___ Data to use ___

Lemma treeTombStep_live i acc pos : treeTombStep payload limits i acc pos = tombstoneStep payload (MaxStringBytes limits) ∅ i acc pos.
Proof. by destruct acc. Qed.
End decode.

(** The removals of a payload. *)
Lemma treeTombs_iff payload limits count pos dead prev pos' :
  0 <= count → 0 <= pos <= len payload →
  read_loop (treeTombStep payload limits) (S (length payload)) 0 count pos (∅, zeroTag) = Ok ((dead, prev), pos') ↔
  ∃ rest, (∀ id, id ∈ dead → tag_ok (MaxStringBytes limits) id) ∧ Z.of_nat (size dead) = count ∧
    prev = default zeroTag (last (sortedTreeTombstoneIDs dead)) ∧
    pos' = pos + len (concat (tag_enc <$> sortedTreeTombstoneIDs dead)) ∧
    remaining payload pos (concat (tag_enc <$> sortedTreeTombstoneIDs dead) ++ rest).
Proof.
  intros Hc Hp. assert (∀ fuel i p acc, read_loop (treeTombStep payload limits) fuel i count p acc =
    read_loop (tombstoneStep payload (MaxStringBytes limits) ∅) fuel i count p acc) as ->.
  { induction fuel as [|fuel IH]; intros i p acc; [done|]. cbn [read_loop]. rewrite treeTombStep_live.
    destruct (i <? count); [|done]. destruct (tombstoneStep _ _ _ _ _ _) as [[acc' p']|]; [apply IH|done]. }
  rewrite tombstones_iff by done. split.
  - intros (l & rest & [Hi Hok] & <- & [= -> ->] & -> & Hr).
    assert (sortedTreeTombstoneIDs (list_to_set l) = l) as Hl.
    { apply (increasing_sort_by Compare); [done|]. symmetry. apply elements_list_to_set. by apply (increasing_NoDup Compare). }
    rewrite Hl. exists rest. split; [|split; [|done]].
    + intros id Hid%elem_of_list_to_set. rewrite Forall_forall in Hok. by apply Hok.
    + by rewrite <-len_sorted_dead, Hl.
  - intros (rest & Hok & <- & -> & -> & Hr). exists (sortedTreeTombstoneIDs dead), rest. rewrite len_sorted_dead.
    unfold tomb_acc. assert (list_to_set (sortedTreeTombstoneIDs dead) = dead) as ->.
    { apply set_eq. intros id. unfold sortedTreeTombstoneIDs. by rewrite elem_of_list_to_set, (sort_by_perm Compare), elem_of_elements. }
    split; [|done]. split; [apply (sort_by_increasing Compare), NoDup_elements|]. apply Forall_forall. intros id.
    unfold sortedTreeTombstoneIDs. rewrite (sort_by_perm Compare), elem_of_elements. intros Hid. split; [auto|apply not_elem_of_empty].
Qed.

(** What a payload has to be. *)
Record tree_read (limits : DecoderLimits) (options : option TreeOptions) (d : ORTreeDelta) : Prop := {
  read_sizes : Z.of_nat (size (td_nodes d)) <= MaxElements limits ∧
    Z.of_nat (size (td_nodes d)) + Z.of_nat (size (td_tombstones d)) <= MaxTags limits;
  read_options : match options with None => True | Some o =>
    Z.of_nat (size (td_nodes d)) <= u64 (to_MaxNodes o) ∧ Z.of_nat (size (td_tombstones d)) <= u64 (to_MaxTombstones o) end;
  read_nodes : map_Forall (λ id n, node_read limits options (id, n)) (td_nodes d);
  read_dead id : id ∈ td_tombstones d → tag_ok (MaxStringBytes limits) id;
  read_valid : map_Forall node_ok (td_nodes d);
  read_ends id : ends (td_nodes d) id
}.

Lemma acyclic_alone nodes :
  map_Forall node_ok nodes → acyclic nodes ∅ = true ↔ ∀ id, ends nodes id.
Proof.
  intros Hn. unfold acyclic. rewrite acyclic_check_spec; [|rewrite map_union_empty; by intros id n [? _]%Hn|lia].
  rewrite map_union_empty. split; [|auto]. intros H id. destruct (nodes !! id) as [n|] eqn:Hid; [apply H; eauto|by constructor].
Qed.

Lemma unmarshalTreePayload_iff payload limits options d :
  limits_int limits →
  unmarshalTreePayload payload limits options = Ok d ↔
  payload = tree_payload (td_nodes d) (td_tombstones d) ∧ tree_read limits options d.
Proof.
  intros Hint. unfold unmarshalTreePayload.
  pose proof (map_loop_iff Compare payload (treeNodeStep payload limits options) node_enc (node_read limits options) zeroTag
    node_enc_pos (treeNodeStep_iff payload limits options)) as Hnodes. split.
  - destruct (ReadUvarint payload 0) as [[count p]|] eqn:R; [|done].
    apply ReadUvarint_inv in R as (Hu & -> & r1 & [_ Hr1] & Hr1'). unfold is_u64 in Hu.
    destruct (_ || _) eqn:G1; [done|].
    destruct (match options with None => false | Some o => u64 (to_MaxNodes o) <? count end) eqn:G2; [done|]. breflect.
    intros ([[nodes prev] p] & (rest & Hok & <- & -> & -> & Hr2)%Hnodes & Hm)%bind_Ok; [|lia|apply Hr1']. revert Hm.
    destruct (ReadUvarint payload _) as [[tombs p]|] eqn:R; [|done].
    apply ReadUvarint_inv in R as (Hu2 & -> & r3 & Hr3 & Hr3'). unfold is_u64 in Hu2.
    destruct (_ - _ <? tombs) eqn:G3; [done|].
    destruct (match options with None => false | Some o => u64 (to_MaxTombstones o) <? tombs end) eqn:G4; [done|]. breflect.
    intros ([[dead prev] p] & (rest' & Hdead & <- & -> & -> & Hr4)%treeTombs_iff & Hm)%bind_Ok; [|lia|apply Hr3']. revert Hm.
    destruct (_ || _) eqn:G5; [done|]. breflect. intros [= <-]. cbn [td_nodes td_tombstones].
    assert (validateTree (mkTreeDelta nodes dead) = Ok tt) as [Hv _]%validateTree_Ok
      by (destruct (validateTree _) as [[]|]; [done|discriminate]). cbn [td_nodes] in Hv.
    split.
    + change (slice_from payload 0) with payload in Hr1. rewrite Hr1. unfold tree_payload. f_equal.
      rewrite (remaining_unique _ _ _ _ Hr1' Hr2). f_equal.
      rewrite (remaining_unique _ _ _ _ (remaining_app _ _ _ _ Hr2) Hr3). f_equal.
      rewrite (remaining_unique _ _ _ _ Hr3' Hr4). pose proof (remaining_app _ _ _ _ Hr4) as Hend%remaining_len.
      assert (rest' = []) as -> by (apply nil_length_inv; unfold len in *; lia). apply app_nil_r.
    + split; cbn [td_nodes td_tombstones]; [lia|destruct options; [breflect; lia|done]|done|done|done|by apply acyclic_alone].
  - intros (Hpay & [Hsz Hopt Hok Hdead Hv He]). destruct d as [nodes dead]. cbn [td_nodes td_tombstones] in *.
    assert (remaining payload 0 (tree_payload nodes dead)) as Hr by (rewrite <-Hpay; apply remaining_start).
    unfold tree_payload in Hr. apply ReadUvarint_ok in Hr as [-> Hr]; [|unfold is_u64, limits_int, maxInt in *; lia].
    guard_false. assert (match options with None => false | Some o => u64 (to_MaxNodes o) <? Z.of_nat (size nodes) end = false) as ->
      by (destruct options; [apply Z.ltb_ge; lia|done]).
    apply bind_Ok. eexists (nodes, _, _). split; [apply Hnodes; [lia|apply Hr|]; by eexists|].
    apply remaining_app, ReadUvarint_ok in Hr as [-> Hr]; [|unfold is_u64, limits_int, maxInt in *; lia].
    guard_false. assert (match options with None => false | Some o => u64 (to_MaxTombstones o) <? Z.of_nat (size dead) end = false) as ->
      by (destruct options; [apply Z.ltb_ge; lia|done]).
    apply bind_Ok. eexists (dead, _, _). split.
    { apply treeTombs_iff; [lia|apply Hr|]. exists []. rewrite app_nil_r. done. }
    pose proof (remaining_len _ _ _ Hr) as ->. rewrite Z.eqb_refl, (proj2 (acyclic_alone nodes Hv)) by done.
    rewrite (proj2 (validateTree_Ok _)); [done|]. split; [done|]. intros id (_ & ? & _)%Hdead. done.
Qed.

___

→ **Work item**
For the data above, give the number of lines in which the word "with" appears, and nothing more.

→ **Output**
6